Halloween is approaching and the nights are drawing in. So this is the perfect time to discover some spooky stories and supernatural superstitions reported in the Statistical Accounts of Scotland. There certainly are plenty!
Even though Halloween is widely believed to be more of an American tradition, there is a long tradition of celebrating All Hallows Eve in Scotland, and there are mentions of Halloween in both Statistical Accounts. One example is that of the parish of Logierait, County of Perth, (OSA, Vol. V, 1793 – p84) where the evening of the 31st October was marked by a special fire ceremony:
Heath, broom, and dressings of flax, are tied upon a pole: This faggot is then kindled; one takes it upon his shoulders, and running, bears it round the village; a crowd attend: When the first faggot is burnt out, a second is bound to the pole, and kindled in the same manner as before. Numbers of these blazing faggots are often carried about together, and when the night happens to be dark, they form a splendid illumination.
In the parish of Cullen, County of Banff, Halloween celebrations were sporty and involved the young people of the community and surrounding districts playing games, such as football, running, throwing the hammer and playing bowls (NSA, Vol. XIII, 1845 – p.331). Unfortunately, bowls, which was played by rolling or throwing a cannon ball, was later forbidden by magistrates as one year a man was accidentally killed by the ball! By 1845 the parishioners kept to playing golf, shinty, football and target shooting.
However, not everyone amused themselves with games and pagan ceremonies for Halloween. In the parishes of Broughton, Glenholm, and Kilbucho in Peebles, people observed Halloween with “a kind of religious scrupulosity”. (NSA, Vol. III, 1845 – p.89)
There are some amazing ghost stories in the Statistical Accounts. In one of my favourites, funeral mourners battle it out to ensure that their deceased loved one is not burdened with ghostly duties:
In one division of this county, where it was believed that the ghost of the person last buried kept the gate of the church-yard ’till relieved by the’ next victim of death, a singular scene occurred when two burials were to take place in one church yard on the same day.
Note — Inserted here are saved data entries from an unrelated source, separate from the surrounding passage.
Lemma join_path_no_char c segs :
  Ascii.eqb "/" c = false -> Forall (fun s => has_char c s = false) segs -> has_char c (join_path segs) = false.
Proof.
  intros Hc Hall. destruct segs as [|s0 segs]; [cbn [join_path has_char]; by rewrite Hc|]. unfold join_path.
  induction (s0 :: segs) as [|s ss IH]; [done|]. apply Forall_cons in Hall as [Hs Hss].
  cbn [foldr]. rewrite !has_char_app, IH by done. cbn [has_char]. by rewrite Hc, Hs.
Qed.

Lemma endpoint_path_no_query e : has_char "?" (endpoint_path (encode_endpoint e)) = false.
Proof.
  unfold endpoint_path. apply join_path_no_char; [reflexivity|].
  destruct e; simpl; repeat constructor; try reflexivity; by apply encode_no_char.
Qed.

Lemma split_url_client r :
  split_url (url_of r) = (endpoint_path (encode_endpoint (endpoint_of r)), default "" (query_of r)).
Proof.
  unfold split_url, url_of. destruct (query_of r) as [q|].
  - by rewrite split_at_app by apply endpoint_path_no_query.
  - by rewrite string_app_nil_r, split_at_none by apply endpoint_path_no_query.
Qed.

Lemma strip_bom_keep c t : (code c =? 239) = false -> strip_bom (String c t) = String c t.
Proof. intros Hc. destruct t as [|b [|d r]]; unfold strip_bom; [done|done|by rewrite Hc]. Qed.

Lemma print_obj_head fs : exists t, print (JObj fs) = String "{" t.
Proof. eexists. reflexivity. Qed.

(** A body [JSON.stringify] wrote for an object, within the limit, is
    [req.body] as it was. *)
Lemma express_json_object fs :
  json_ok (JObj fs) = true -> (N.of_nat (String.length (print (JObj fs))) <=? json_limit) = true ->
  valid_utf8 (print (JObj fs)) = true ->
  express_json (Some (mkCT "application/json" None)) (Some (print (JObj fs))) = BodyOk (JObj fs).
Proof.
  intros Hok Hl Hv. unfold express_json. cbn [ct_media ct_charset default].
  rewrite String.eqb_refl. change (has_prefix "utf-" "utf-8") with true. cbn [negb].
  rewrite String.eqb_refl. cbn [negb].
  assert ((json_limit <? N.of_nat (String.length (print (JObj fs)))) = false) as ->
    by (apply N.ltb_ge, N.leb_le, Hl).
  rewrite Hv. cbn [negb]. destruct (print_obj_head fs) as [t Ht]. rewrite Ht.
  rewrite strip_bom_keep by reflexivity. unfold parse_body. cbn [String.eqb negb].
  unfold strict_ok. rewrite skip_ws_nonws by reflexivity. cbn [negb orb].
  change (code "{" =? 123) with true. cbn [negb orb]. by rewrite <- Ht, parse_print.
Qed.

Lemma fields_ok r : json_ok (JObj (fields_of r)) = true.
Proof.
  destruct r as [|[]|[]|[]]; simpl;
    repeat match goal with |- context [opt_member _ ?v] => is_var v; destruct v end; reflexivity.
Qed.

Lemma body_client r :
  match fields_of r with
  | [] => true
  | fs => (N.of_nat (String.length (print (JObj fs))) <=? json_limit) && valid_utf8 (print (JObj fs))
  end = true ->
  express_json (rq_type (http_of r)) (rq_body (http_of r)) = BodyOk (JObj (fields_of r)).
Proof.
  intros Hb. unfold http_of. cbn [rq_type rq_body]. destruct (fields_of r) as [|kv fs] eqn:Hf.
  - by destruct (is_upload r).
  - assert (is_upload r = false) as -> by (destruct r as [|[]|[]|[]]; simpl in Hf; done).
    apply andb_true_iff in Hb as [Hl Hv]. rewrite <- Hf in *.
    apply express_json_object; [apply fields_ok|done|done].
Qed.

Lemma query_field_client k v :
  plain k = true -> valid_utf8 k = true -> valid_utf8 v = true ->
  query_field (k +:+ String "=" (encode_uri_component v)) k = Some (Some v).
Proof. intros. unfold query_field. by rewrite query_value_single. Qed.

Lemma build_client r :
  match r with
  | RFolders (RGetFolders _ (Some p)) | RFiles (RGetFiles _ (Some p)) => valid_utf8 p
  | _ => true
  end = true ->
  build_request (env_of r) (rq_type (http_of r)) (endpoint_of r) (JObj (fields_of r))
    (default "" (query_of r)) = Some r.
Proof.
  intros Hq. destruct r as [|[]|[]|[]]; cbn [env_of http_of rq_type endpoint_of fields_of query_of default];
    repeat match goal with |- context [opt_member _ ?v] => is_var v; destruct v end;
    try reflexivity.
  all: match goal with v : option string |- _ => destruct v as [p|]; [|reflexivity] end;
    cbn [build_request build_folder build_file default from_option id mbind option_bind ev_user];
    by rewrite query_field_client.
Qed.



End ClientLemmas.

(** ** The application's theorems *)

Section AppTheorems.
Context `{PasswordHasher} (CU : jsstr).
Both parties staggered forward as fast as possible to consign their respective friend in the first place to the dust. If they met at the gate, the dead were thrown down, ’till the living decided by blows whose ghost should be condemned to porter it.
(Appendix for Monquhitter, County of Aberdeen, OSA, Vol. XXI, 1799, p. 144)
In another, an unfaithful lover asks for help to posthumously fulfil a vow:
About the middle of the last century, a man was buried in the island. For several nights after, the dead man disturbed the whole neighbourhood in Glenco, calling in a most dolorous strain, on a certain individual, to come and to relieve him. The man at last set off for the island, in the dead hour of night, and having arrived at the grave, found the dead man with his head and neck fairly above the ground: “What is your business with me,” says the Glenco man “and why are you disturbing the neighbourhood with your untimely lamentations after this fashion?” “I have not,” says the dead man, “rest night or day since I lay here, nor shall I as long as this head is on my body; I shall give you the reason. In younger days I swore most solemnly, that I would marry a certain woman, and that I never would forsake her, as long as this head remained on my body. At this time I had hold of a button, and the moment we parted, I separated the head of the button from the neck, thinking that then all was right. I now find my mistake. You must therefore, cut off my head.” The other, fetching a stroke, cut off the head close to the surface of the ground; and then the dead man dragged the rest of the body back to the grave, leaving the head to shift for itself. This story is as firmly believed in Glenco this day, by some people, as any truth of holy writ.
(Laggan, County of Inverness, NSA, Vol. XIV, 1845, p. 427)
You could not make up better stories! Obviously, there are many more mentions of, ghosts and all other kinds of supernatural happenings which you could search for in the Statistical Accounts. It’s interesting to note that in both the Old and New Statistical Accounts such stories were reported with a sceptical tone as the folk tales of previous generations or as outmoded superstitions: perhaps this illustrates a growing faith in Enlightenment rationality, but it is equally likely that the Christian ministers who compiled the accounts simply refused to accept that their parishioners continued to hold ‘heathen’ beliefs. In any case, these fantastical stories and superstitions have been handed down from generation to generation, and the accounts themselves continue this process. They are part of the history of Scotland and so it is wonderful that these stories have not been lost.